Data records:
------------------------------------

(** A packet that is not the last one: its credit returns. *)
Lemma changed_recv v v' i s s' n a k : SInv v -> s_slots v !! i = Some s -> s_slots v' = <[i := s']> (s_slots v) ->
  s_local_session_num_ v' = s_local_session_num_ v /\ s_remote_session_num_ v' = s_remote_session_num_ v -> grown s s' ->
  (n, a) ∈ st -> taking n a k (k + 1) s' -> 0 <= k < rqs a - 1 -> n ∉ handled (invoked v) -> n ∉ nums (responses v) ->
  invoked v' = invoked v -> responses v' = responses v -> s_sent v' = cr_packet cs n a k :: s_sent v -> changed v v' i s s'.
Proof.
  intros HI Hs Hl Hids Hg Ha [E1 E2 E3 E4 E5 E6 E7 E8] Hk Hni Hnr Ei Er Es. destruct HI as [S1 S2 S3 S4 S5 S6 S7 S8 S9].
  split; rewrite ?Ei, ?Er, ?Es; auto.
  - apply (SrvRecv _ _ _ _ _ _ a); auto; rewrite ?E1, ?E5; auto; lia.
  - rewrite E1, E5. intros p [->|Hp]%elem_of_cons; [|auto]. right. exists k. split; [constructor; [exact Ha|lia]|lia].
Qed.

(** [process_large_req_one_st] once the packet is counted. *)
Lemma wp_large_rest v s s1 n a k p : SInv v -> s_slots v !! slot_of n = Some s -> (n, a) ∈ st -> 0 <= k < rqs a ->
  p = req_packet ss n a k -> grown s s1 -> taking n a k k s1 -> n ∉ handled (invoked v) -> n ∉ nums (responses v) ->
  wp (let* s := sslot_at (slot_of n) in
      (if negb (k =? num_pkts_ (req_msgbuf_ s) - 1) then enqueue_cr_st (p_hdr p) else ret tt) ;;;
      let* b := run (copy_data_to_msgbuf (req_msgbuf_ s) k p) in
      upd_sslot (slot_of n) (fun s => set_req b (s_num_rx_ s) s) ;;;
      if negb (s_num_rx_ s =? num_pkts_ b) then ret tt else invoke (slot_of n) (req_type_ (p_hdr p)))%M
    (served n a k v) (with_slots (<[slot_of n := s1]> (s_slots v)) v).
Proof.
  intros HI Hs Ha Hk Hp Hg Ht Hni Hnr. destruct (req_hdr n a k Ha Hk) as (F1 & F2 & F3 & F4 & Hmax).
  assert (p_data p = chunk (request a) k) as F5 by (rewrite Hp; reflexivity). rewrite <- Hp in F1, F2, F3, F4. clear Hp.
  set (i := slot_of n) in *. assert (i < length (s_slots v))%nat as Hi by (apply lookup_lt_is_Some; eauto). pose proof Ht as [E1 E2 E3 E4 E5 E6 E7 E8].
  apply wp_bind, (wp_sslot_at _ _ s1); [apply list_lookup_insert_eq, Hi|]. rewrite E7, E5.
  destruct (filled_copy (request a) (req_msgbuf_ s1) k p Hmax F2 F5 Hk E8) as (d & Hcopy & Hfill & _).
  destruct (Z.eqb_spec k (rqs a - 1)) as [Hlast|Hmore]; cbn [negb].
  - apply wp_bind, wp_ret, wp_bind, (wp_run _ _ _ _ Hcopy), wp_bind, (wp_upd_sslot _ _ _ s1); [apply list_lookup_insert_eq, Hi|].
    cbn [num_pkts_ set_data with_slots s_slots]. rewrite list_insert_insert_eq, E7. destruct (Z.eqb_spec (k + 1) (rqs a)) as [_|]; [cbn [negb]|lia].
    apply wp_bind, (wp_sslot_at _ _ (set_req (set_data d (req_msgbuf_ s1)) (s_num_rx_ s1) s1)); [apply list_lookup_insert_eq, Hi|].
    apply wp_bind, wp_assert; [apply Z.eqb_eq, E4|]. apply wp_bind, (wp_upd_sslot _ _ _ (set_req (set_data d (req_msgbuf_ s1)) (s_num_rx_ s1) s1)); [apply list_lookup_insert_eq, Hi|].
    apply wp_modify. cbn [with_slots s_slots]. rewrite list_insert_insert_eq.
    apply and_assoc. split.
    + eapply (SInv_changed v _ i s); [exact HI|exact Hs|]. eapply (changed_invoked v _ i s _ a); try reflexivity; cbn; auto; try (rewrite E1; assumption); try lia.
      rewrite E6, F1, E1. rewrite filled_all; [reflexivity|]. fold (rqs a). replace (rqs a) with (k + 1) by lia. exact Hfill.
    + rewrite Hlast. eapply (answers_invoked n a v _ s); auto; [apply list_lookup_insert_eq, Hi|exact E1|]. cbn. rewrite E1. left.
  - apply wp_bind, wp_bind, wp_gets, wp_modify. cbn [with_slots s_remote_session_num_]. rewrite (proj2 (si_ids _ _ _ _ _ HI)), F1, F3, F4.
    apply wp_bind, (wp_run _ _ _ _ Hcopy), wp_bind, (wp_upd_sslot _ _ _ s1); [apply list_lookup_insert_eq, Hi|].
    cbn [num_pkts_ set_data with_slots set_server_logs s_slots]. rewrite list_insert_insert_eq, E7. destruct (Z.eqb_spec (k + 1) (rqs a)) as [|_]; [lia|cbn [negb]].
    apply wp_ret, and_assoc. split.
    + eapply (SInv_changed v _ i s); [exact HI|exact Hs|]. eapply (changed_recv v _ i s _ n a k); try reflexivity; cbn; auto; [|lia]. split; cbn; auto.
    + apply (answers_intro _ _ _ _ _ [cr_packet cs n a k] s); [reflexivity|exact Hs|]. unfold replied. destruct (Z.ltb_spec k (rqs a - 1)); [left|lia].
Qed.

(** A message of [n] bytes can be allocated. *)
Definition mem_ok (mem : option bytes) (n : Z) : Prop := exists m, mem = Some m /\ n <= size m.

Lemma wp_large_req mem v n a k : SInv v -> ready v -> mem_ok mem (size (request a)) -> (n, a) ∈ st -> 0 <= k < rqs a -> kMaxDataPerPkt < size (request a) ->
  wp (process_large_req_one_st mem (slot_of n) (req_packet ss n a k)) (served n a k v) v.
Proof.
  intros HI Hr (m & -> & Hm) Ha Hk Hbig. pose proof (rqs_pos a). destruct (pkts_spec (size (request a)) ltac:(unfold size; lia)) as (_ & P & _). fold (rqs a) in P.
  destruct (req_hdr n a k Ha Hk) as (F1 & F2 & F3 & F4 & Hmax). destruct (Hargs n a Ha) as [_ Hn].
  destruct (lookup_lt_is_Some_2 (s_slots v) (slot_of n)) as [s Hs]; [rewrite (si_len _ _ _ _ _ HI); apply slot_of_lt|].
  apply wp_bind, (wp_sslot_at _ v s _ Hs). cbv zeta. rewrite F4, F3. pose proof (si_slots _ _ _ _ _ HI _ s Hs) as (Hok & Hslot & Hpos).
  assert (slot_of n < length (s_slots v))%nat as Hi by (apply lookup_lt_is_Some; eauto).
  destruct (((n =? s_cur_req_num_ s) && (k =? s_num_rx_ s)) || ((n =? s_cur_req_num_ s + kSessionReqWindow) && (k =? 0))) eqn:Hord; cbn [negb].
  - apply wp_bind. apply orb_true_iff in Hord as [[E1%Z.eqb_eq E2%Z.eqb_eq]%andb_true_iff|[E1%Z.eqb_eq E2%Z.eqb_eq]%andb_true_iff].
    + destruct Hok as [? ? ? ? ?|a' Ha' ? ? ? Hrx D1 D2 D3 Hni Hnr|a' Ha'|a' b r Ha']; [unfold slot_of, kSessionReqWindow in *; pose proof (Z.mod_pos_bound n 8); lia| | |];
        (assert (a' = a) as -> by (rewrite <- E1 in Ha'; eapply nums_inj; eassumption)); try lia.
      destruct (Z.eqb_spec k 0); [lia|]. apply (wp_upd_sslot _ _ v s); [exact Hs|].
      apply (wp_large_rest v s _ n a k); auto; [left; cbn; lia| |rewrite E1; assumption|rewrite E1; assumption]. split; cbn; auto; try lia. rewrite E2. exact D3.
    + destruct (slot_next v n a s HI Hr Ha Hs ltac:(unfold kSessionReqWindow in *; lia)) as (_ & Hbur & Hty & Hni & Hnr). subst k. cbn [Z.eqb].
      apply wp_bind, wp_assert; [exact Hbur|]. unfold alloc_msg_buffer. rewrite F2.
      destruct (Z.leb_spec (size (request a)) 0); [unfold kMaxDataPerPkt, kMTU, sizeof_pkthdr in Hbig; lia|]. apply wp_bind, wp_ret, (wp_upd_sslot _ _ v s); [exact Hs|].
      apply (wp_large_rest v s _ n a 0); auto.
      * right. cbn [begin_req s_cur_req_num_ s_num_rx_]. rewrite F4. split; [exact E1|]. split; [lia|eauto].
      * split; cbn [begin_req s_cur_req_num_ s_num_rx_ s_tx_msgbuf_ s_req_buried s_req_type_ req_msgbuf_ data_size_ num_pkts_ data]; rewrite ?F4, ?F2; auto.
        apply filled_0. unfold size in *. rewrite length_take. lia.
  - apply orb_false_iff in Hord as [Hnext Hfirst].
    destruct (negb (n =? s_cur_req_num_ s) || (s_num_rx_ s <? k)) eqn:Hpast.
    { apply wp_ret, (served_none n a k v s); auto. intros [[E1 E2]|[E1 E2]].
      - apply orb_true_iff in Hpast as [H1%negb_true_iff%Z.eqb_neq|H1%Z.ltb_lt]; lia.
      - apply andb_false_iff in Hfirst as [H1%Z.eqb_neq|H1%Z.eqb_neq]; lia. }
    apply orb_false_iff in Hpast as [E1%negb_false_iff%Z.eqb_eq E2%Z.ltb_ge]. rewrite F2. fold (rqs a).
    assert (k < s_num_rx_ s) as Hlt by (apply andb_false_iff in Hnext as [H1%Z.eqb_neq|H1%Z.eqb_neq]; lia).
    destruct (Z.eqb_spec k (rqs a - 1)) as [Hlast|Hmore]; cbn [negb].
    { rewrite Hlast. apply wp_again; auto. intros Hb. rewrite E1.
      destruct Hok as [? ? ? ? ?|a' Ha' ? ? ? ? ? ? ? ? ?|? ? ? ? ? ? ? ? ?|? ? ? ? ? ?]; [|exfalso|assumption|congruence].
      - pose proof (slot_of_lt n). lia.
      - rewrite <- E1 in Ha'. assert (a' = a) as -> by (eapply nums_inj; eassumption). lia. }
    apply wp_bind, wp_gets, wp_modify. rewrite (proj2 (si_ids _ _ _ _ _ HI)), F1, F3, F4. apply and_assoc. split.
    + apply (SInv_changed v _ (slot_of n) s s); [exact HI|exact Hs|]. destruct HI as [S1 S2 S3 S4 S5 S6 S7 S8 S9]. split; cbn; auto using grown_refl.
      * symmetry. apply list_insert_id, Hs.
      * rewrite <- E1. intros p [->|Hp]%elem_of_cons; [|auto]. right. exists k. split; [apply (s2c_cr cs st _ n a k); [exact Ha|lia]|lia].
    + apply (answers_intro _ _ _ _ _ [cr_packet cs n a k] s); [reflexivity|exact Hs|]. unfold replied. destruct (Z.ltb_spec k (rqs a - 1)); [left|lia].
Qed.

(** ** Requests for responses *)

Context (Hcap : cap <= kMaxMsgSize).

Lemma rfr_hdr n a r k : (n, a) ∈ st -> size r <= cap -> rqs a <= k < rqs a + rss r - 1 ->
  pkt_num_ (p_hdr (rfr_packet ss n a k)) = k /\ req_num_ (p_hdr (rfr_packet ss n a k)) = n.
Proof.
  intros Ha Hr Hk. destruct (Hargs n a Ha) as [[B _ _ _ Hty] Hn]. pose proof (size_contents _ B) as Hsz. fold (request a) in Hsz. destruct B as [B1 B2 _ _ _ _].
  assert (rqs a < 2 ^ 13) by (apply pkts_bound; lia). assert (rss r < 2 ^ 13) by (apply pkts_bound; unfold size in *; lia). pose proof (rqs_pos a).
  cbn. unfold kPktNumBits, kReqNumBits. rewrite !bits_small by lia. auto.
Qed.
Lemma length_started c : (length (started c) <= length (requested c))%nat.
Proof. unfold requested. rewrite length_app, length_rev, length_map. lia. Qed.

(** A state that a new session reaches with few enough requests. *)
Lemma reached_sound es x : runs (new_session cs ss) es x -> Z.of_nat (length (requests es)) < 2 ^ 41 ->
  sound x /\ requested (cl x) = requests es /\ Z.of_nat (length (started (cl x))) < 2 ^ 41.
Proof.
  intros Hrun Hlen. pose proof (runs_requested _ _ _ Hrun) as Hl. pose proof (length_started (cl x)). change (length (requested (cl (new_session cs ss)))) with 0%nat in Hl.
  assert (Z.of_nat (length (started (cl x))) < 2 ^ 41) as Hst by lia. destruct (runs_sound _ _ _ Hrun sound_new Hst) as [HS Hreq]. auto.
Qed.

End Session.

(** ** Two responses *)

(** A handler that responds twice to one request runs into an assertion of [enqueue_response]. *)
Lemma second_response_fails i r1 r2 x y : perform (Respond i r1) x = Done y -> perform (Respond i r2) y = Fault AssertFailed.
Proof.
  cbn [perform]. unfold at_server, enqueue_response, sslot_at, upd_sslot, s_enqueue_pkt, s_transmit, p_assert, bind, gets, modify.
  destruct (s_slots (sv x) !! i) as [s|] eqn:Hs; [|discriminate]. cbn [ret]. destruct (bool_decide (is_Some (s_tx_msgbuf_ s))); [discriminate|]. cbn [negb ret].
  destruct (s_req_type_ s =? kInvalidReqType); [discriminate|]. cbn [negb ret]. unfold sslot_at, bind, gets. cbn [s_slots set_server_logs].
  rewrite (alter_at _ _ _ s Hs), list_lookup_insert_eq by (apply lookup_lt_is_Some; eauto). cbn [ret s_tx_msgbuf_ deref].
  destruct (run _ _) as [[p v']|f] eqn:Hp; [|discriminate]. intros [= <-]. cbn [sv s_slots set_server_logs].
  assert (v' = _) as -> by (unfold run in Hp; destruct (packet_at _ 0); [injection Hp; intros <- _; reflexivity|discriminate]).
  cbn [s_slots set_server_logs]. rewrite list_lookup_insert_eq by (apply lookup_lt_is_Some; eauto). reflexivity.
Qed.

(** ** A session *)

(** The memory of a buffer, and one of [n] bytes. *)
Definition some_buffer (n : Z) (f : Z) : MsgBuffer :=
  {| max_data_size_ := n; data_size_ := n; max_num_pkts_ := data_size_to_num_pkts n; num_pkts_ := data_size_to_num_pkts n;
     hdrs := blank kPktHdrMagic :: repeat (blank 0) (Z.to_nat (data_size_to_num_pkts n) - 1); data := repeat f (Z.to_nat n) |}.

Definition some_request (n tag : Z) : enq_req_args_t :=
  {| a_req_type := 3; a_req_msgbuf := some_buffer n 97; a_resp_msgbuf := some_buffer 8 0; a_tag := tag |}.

------------------------------------

● **What to do**
Your task is to restate, word for word, the lines from the beginning of the records to the line with "s_local_session_num_ v' = s_local_session_num_", inclusive.

● **Your response**
(** A packet that is not the last one: its credit returns. *)
Lemma changed_recv v v' i s s' n a k : SInv v -> s_slots v !! i = Some s -> s_slots v' = <[i := s']> (s_slots v) ->
  s_local_session_num_ v' = s_local_session_num_ v /\ s_remote_session_num_ v' = s_remote_session_num_ v -> grown s s' ->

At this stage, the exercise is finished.